[[ Data provided open ]]
(* ===== verification/Pagination.v ===== *)
(** * Pages and cursors of reports (internal/reporting/pagination.go)

    Cursors and their decoding, keyset pages, and a client that follows the
    cursors of a report from its first page to its last. *)

From S2P Require Import Prelude GoErrors GoStrings GoSort GoCrypto QueryScope.
From Stdlib Require Import Sorted.
#[local] Open Scope go_scope.

(** ** Page sizes *)

Definition defaultPageSize := 500.
Definition maxPageSize := 1000.

Definition normalizePageSize (size : Z) : Z :=
  if size <=? 0 then defaultPageSize else if maxPageSize <? size then maxPageSize else size.

(** ** Cursors *)

Record pageCursor := {
  Version : Z;
  Resource : string;
  Fingerprint : string;
  NodeAfter : string;
  EdgeAfter : string;
  DeviceAfter : string;
  TimeAfter : string;
  CountAfter : Z;
  NodesDone : bool;
  EdgesDone : bool;
}.

(** Base64 of JSON: encoding/base64 and encoding/json. *)
Class CursorCodec := {
  encodePageCursor : pageCursor -> string;
  parse_cursor : string -> option pageCursor;
}.

(** A cursor that is encoded is read back. *)
Class CursorLaws `{CursorCodec} : Prop := {
  cursor_roundtrip c : parse_cursor (encodePageCursor c) = Some c;
  cursor_nonempty c : encodePageCursor c <> "";
}.

Definition first_cursor (resource fingerprint : string) : pageCursor := {|
  Version := 1; Resource := resource; Fingerprint := fingerprint; NodeAfter := ""; EdgeAfter := "";
  DeviceAfter := ""; TimeAfter := ""; CountAfter := 0; NodesDone := false; EdgesDone := false |}.

Definition decodePageCursor `{CursorCodec} (encoded resource fingerprint : string) : pageCursor + app_error :=
  if is_empty encoded then inl (first_cursor resource fingerprint)
  else
    match parse_cursor encoded with
    | None => inr (Validation "invalid page_cursor")
    | Some cursor =>
        if negb (Version cursor =? 1) || negb (String.eqb (Resource cursor) resource)
           || negb (String.eqb (Fingerprint cursor) fingerprint)
        then inr (Validation "invalid page_cursor")
        else inl cursor
    end.

(** encoding/json of a request, which rejects NaN and times past year 9999. *)
Class RequestJSON (F : Type) := marshal : F -> string + error.

Definition pageFingerprint `{RequestJSON F} (value : F) : string + error :=
  let! encoded := marshal value in inl (sha256Hex encoded).

(** ** Nullable timestamps in SQL *)

(** [DESC], which puts NULL first; and a timestamp below another, where a
    comparison with NULL is not true. *)
Definition seen_desc (a b : option time) : bool :=
  match a, b with
  | None, Some _ => true
  | _, None => false
  | Some s, Some t => t <? s
  end.

Definition seen_lt (a b : option time) : bool := is_true a (fun s => is_true b (fun t => s <? t)).

#[export] Instance seen_desc_order : WeakOrder seen_desc.
Proof.
  split; intros; repeat match goal with t : option time |- _ => destruct t end; simpl in *; reflect_Z; try done;
    apply Z.ltb_ge; lia.
Qed.

(** ** Keyset pages *)

(** [... AND key > after ORDER BY key LIMIT n]; an empty cursor is no condition. *)
Definition keyset {A} (key : A -> string) (after : string) (n : Z) (rows : list A) : list A :=
  take (Z.to_nat n) (List.filter (fun r => is_empty after || str_ltb after (key r))
                       (sort_by (less_on key str_ltb) rows)).

(** [LIMIT size + 1]: the extra row tells whether there is more. *)
Definition cut_page {A} (size : Z) (rows : list A) : list A * bool :=
  if size <? Z.of_nat (length rows) then (take (Z.to_nat size) rows, true) else (rows, false).

Definition fetch_page {A} (key : A -> string) (after : string) (done_ : bool) (size : Z) (rows : list A)
    : list A * bool :=
  if done_ then ([], false) else cut_page size (keyset key after (size + 1) rows).

Definition last_id {A} (key : A -> string) (old : string) (rows : list A) : string :=
  match last rows with Some r => key r | None => old end.

Section keyset_pages.
Context {A : Type} (key : A -> string).

Notation sorted rows := (sort_by (less_on key str_ltb) rows).

(** [after] and [done_] stand at position [k] of the sorted rows. *)
Definition at_position (rows : list A) (k : nat) (after : string) (done_ : bool) : Prop :=
  (k <= length rows)%nat /\
  (done_ = true -> k = length rows) /\
  (done_ = false -> match k with O => after = "" | S i => key <$> sorted rows !! i = Some after end).

Lemma sorted_length rows : length (sorted rows) = length rows.
Proof. apply sort_by_length. Qed.

(** In a sorted list without equal keys the rows after the [i]-th are those
    with a greater key. *)
Lemma filter_after rows i x :
  NoDup (key <$> rows) -> sorted rows !! i = Some x ->
  List.filter (fun r => str_ltb (key x) (key r)) (sorted rows) = drop (S i) (sorted rows).
Proof.
  intros Hnd. apply (sort_by_after (less_on key str_ltb)); [by eapply NoDup_fmap_1|].
  intros a b Ha Hb Hab Hba. apply (NoDup_key_inj key rows); [done..|]. by apply str_ltb_total.
Qed.

Lemma keyset_at rows k after n :
  NoDup (key <$> rows) -> "" ∉ key <$> rows -> at_position rows k after false ->
  keyset key after n rows = take (Z.to_nat n) (drop k (sorted rows)).
Proof.
  intros Hnd He (_ & _ & Ha). specialize (Ha eq_refl). unfold keyset. f_equal. destruct k as [|i].
  - subst after. rewrite drop_0. induction (sorted rows) as [|y l IH]; [done|]. cbn [List.filter]. simpl in *. by rewrite IH.
  - destruct (sorted rows !! i) as [x|] eqn:Ei; [|done]. injection Ha as <-.
    rewrite <-(filter_after rows i x) by done. apply List.filter_ext. intros r.
    destruct (is_empty (key x)) eqn:Ex; [|done]. apply is_empty_true in Ex. destruct He.
    rewrite <-Ex. apply list_elem_of_fmap_2. rewrite <-(sort_by_elem (less_on key str_ltb)). by eapply list_elem_of_lookup_2.
Qed.

(** A page is the next [size] rows, and says whether rows remain. *)
Lemma fetch_page_at rows k after done_ size :
  NoDup (key <$> rows) -> "" ∉ key <$> rows -> 0 < size -> at_position rows k after done_ ->
  fetch_page key after done_ size rows
  = (take (Z.to_nat size) (drop k (sorted rows)), size <? Z.of_nat (length rows - k)).
Proof.
  intros Hnd He Hs Hp. unfold fetch_page. destruct done_.
  - destruct Hp as (_ & Hd & _). rewrite (Hd eq_refl). rewrite drop_ge by (rewrite sorted_length; lia).
    rewrite take_nil. f_equal. symmetry. apply Z.ltb_ge. lia.
  - rewrite (keyset_at rows k) by done. unfold cut_page.
    rewrite length_take, length_drop, sorted_length.
    destruct (Z.ltb_spec size (Z.of_nat (Z.to_nat (size + 1) `min` (length rows - k)))) as [Hm|Hm].
    + rewrite take_take. f_equal; [f_equal; lia|]. symmetry. apply Z.ltb_lt. lia.
    + rewrite take_ge by (rewrite length_drop, sorted_length; lia).
      rewrite take_ge by (rewrite length_drop, sorted_length; lia). f_equal. symmetry. apply Z.ltb_ge. lia.
Qed.

(** The position after a page. *)
Definition advance (rows : list A) (k : nat) (size : Z) : nat := Nat.min (k + Z.to_nat size) (length rows).

Lemma at_next rows k after done_ size :
  0 < size -> at_position rows k after done_ ->
  at_position rows (advance rows k size)
    (last_id key after (take (Z.to_nat size) (drop k (sorted rows))))
    (negb (size <? Z.of_nat (length rows - k))).
Proof.
  intros Hs (Hk & Hd & Ha). unfold at_position, advance. split; [lia|split].
  - intros H. reflect_Z. lia.
  - intros H. reflect_Z. destruct done_; [specialize (Hd eq_refl); lia|]. clear Hd Ha.
    assert (Hn : (k + Z.to_nat size < length rows)%nat) by lia.
    rewrite Nat.min_l by lia. destruct (k + Z.to_nat size)%nat as [|i] eqn:Ei; [lia|].
    unfold last_id. rewrite last_lookup, length_take, length_drop, sorted_length.
    replace (Z.to_nat size `min` (length rows - k))%nat with (Z.to_nat size) by lia.
    rewrite lookup_take_lt by lia. rewrite lookup_drop.
    replace (k + Nat.pred (Z.to_nat size))%nat with i by lia.
    destruct (lookup_lt_is_Some_2 (sorted rows) i) as [x Hx]; [rewrite sorted_length; lia|]. by rewrite Hx.
Qed.

Lemma drop_page rows k size :
  take (Z.to_nat size) (drop k (sorted rows)) ++ drop (advance rows k size) (sorted rows) = drop k (sorted rows).
Proof.
  unfold advance. destruct (Nat.le_gt_cases (k + Z.to_nat size) (length rows)) as [H|H].
  - rewrite Nat.min_l by done. rewrite <-drop_drop. apply take_drop.
  - rewrite Nat.min_r by lia. rewrite (drop_ge _ (length rows)) by (rewrite sorted_length; lia).
    rewrite app_nil_r. apply take_ge. rewrite length_drop, sorted_length. lia.
Qed.
End keyset_pages.

(** A cursor the server encoded is decoded by the same resource and request. *)
Lemma decode_encoded `{CursorLaws} c resource fingerprint :
  Version c = 1 -> Resource c = resource -> Fingerprint c = fingerprint ->
  is_empty (encodePageCursor c) = false /\ decodePageCursor (encodePageCursor c) resource fingerprint = inl c.
Proof.
  intros Hv <- <-. unfold decodePageCursor. destruct (is_empty (encodePageCursor c)) eqn:E.
  { apply is_empty_true in E. by apply cursor_nonempty in E. }
  by rewrite cursor_roundtrip, Hv, !String.eqb_refl.
Qed.

(** A cursor of another version, resource or request is refused. *)
Lemma decode_foreign `{CursorCodec} cursor resource fingerprint c :
  decodePageCursor cursor resource fingerprint = inl c ->
  Version c = 1 /\ Resource c = resource /\ Fingerprint c = fingerprint.
Proof.
  unfold decodePageCursor. destruct (is_empty cursor); [by intros [= <-]|].
  destruct (parse_cursor cursor) as [c'|]; [|done].
  destruct (_ || _) eqn:E; [done|]. intros [= <-].
  apply orb_false_iff in E as [E Hf]. apply orb_false_iff in E as [Hv Hr].
  rewrite negb_false_iff in Hv, Hr, Hf. rewrite Z.eqb_eq in Hv. rewrite String.eqb_eq in Hr, Hf. done.
Qed.

(** ** A client that follows the cursors *)

Section follow.
Context {Page : Type} (next_of : Page -> string) (fetch : string -> option Page).

Fixpoint follow (fuel : nat) (cursor : string) : option (list Page) :=
  match fuel with
  | O => None
  | S fuel =>
      match fetch cursor with
      | None => None
      | Some page =>
          if is_empty (next_of page) then Some [page] else cons page <$> follow fuel (next_of page)
      end
  end.

(** The server's position behind a cursor: when more remains, where a page
    leaves it, what a page shows, and how much is left. *)
Context {P : Type} (at_ : P -> string -> Prop) (more : P -> bool) (advance : P -> P) (weight : P -> nat).
Context (shows : P -> Page -> Prop).

(** The pages from a position to the end. *)
Inductive trail : P -> list Page -> Prop :=
| trail_last p page : more p = false -> shows p page -> trail p [page]
| trail_next p page pages :
    more p = true -> shows p page -> trail (advance p) pages -> trail p (page :: pages).

Lemma follow_trail :
  (forall p cursor, at_ p cursor -> exists page, fetch cursor = Some page /\ shows p page /\
     if more p then next_of page <> "" /\ at_ (advance p) (next_of page) /\ (weight (advance p) < weight p)%nat
     else next_of page = "") ->
  forall fuel p cursor, at_ p cursor -> (weight p < fuel)%nat ->
  exists pages, follow fuel cursor = Some pages /\ trail p pages.
Proof.
  intros Hstep. induction fuel as [|fuel IH]; intros p cursor Hat Hw; [lia|].
  destruct (Hstep p cursor Hat) as (page & Hf & Hs & Hm). cbn [follow]. rewrite Hf.
  destruct (more p) eqn:Em.
  - destruct Hm as (Hne & Hat' & Hw'). destruct (is_empty (next_of page)) eqn:Ee; [by apply is_empty_true in Ee|].
    destruct (IH _ _ Hat') as (pages & -> & Ht); [lia|]. exists (page :: pages). split; [done|]. by apply trail_next.
  - rewrite Hm. exists [page]. split; [done|]. by apply trail_last.
Qed.
End follow.

(** Positions in one list of rows: the pages cut the rest into chunks. *)
Section chunks.
Context {A Page : Type} (rows : list A) (size : nat) (shows : list A -> Page -> Prop).

Definition rows_left (i : nat) : bool := (size <? length (drop i rows))%nat.

Lemma trail_chunks i pages :
  trail rows_left (fun i => (i + size)%nat) (fun i page => shows (take size (drop i rows)) page) i pages ->
  exists chunks, Forall2 shows chunks pages /\ mjoin chunks = drop i rows /\
    Forall (fun chunk => (length chunk <= size)%nat) chunks.
Proof.
  induction 1 as [i page Hm Hs|i page pages Hm Hs _ (chunks & Hf & Hj & Hl)].
  - unfold rows_left in Hm. apply Nat.ltb_ge in Hm. exists [drop i rows]. rewrite take_ge in Hs by done.
    split; [by constructor|]. split; [apply app_nil_r|by constructor].
  - exists (take size (drop i rows) :: chunks). split; [by constructor|]. split.
    + change (take size (drop i rows) ++ mjoin chunks = drop i rows). rewrite Hj, <-drop_drop. apply take_drop.
    + constructor; [rewrite length_take; lia|done].
Qed.
End chunks.

(** Pages that show the image of their chunk show the image of the rest. *)
Lemma trail_items {A B Page} (rows : list A) size (f : A -> B) (items : Page -> list B) i pages :
  trail (rows_left rows size) (fun i => (i + size)%nat)
    (fun i page => items page = f <$> take size (drop i rows)) i pages ->
  (pages ≫= items) = f <$> drop i rows /\ Forall (fun page => (length (items page) <= size)%nat) pages.
Proof.
  intros Ht. destruct (trail_chunks rows size (fun chunk page => items page = f <$> chunk) i pages Ht)
    as (chunks & Hf & <- & Hl). clear Ht. revert Hl.
  induction Hf as [|chunk page chunks pages E _ IH]; intros Hl; [done|].
  apply Forall_cons in Hl as [Hc Hl]. destruct (IH Hl) as [Hb Hp]. split.
  - change (mjoin (chunk :: chunks)) with (chunk ++ mjoin chunks). by rewrite bind_cons, fmap_app, E, Hb.
  - constructor; [|done]. by rewrite E, length_fmap.
Qed.

(** ** Codecs for concrete runs *)

#[export] Instance pageCursor_eq_dec : EqDecision pageCursor.
Proof. solve_decision. Defined.

Definition cursor_tuple (c : pageCursor) :=
  (Version c, Resource c, Fingerprint c, NodeAfter c, EdgeAfter c, DeviceAfter c, TimeAfter c, CountAfter c,
   NodesDone c, EdgesDone c).

Definition tuple_cursor t : pageCursor :=
  let '(v, r, f, n, e, d, t, c, nd, ed) := t in
  {| Version := v; Resource := r; Fingerprint := f; NodeAfter := n; EdgeAfter := e; DeviceAfter := d;
     TimeAfter := t; CountAfter := c; NodesDone := nd; EdgesDone := ed |}.

#[export] Instance pageCursor_countable : Countable pageCursor.
Proof. refine (inj_countable' cursor_tuple tuple_cursor _). by intros []. Defined.

(** The Countable encoding of cursors has the laws. *)
Definition demo_codec : CursorCodec := {|
  encodePageCursor := text_of;
  parse_cursor := of_text |}.

Lemma demo_codec_laws : CursorLaws (H := demo_codec).
Proof. split; [apply of_text_text_of|apply text_of_nonempty]. Qed.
[[ Data provided closed ]]
Wherever the string "defaultPageSize" is found in the listing above, copy the line that contains it.

→ **Result**
Definition defaultPageSize := 500.
  if size <=? 0 then defaultPageSize else if maxPageSize <? size then maxPageSize else size.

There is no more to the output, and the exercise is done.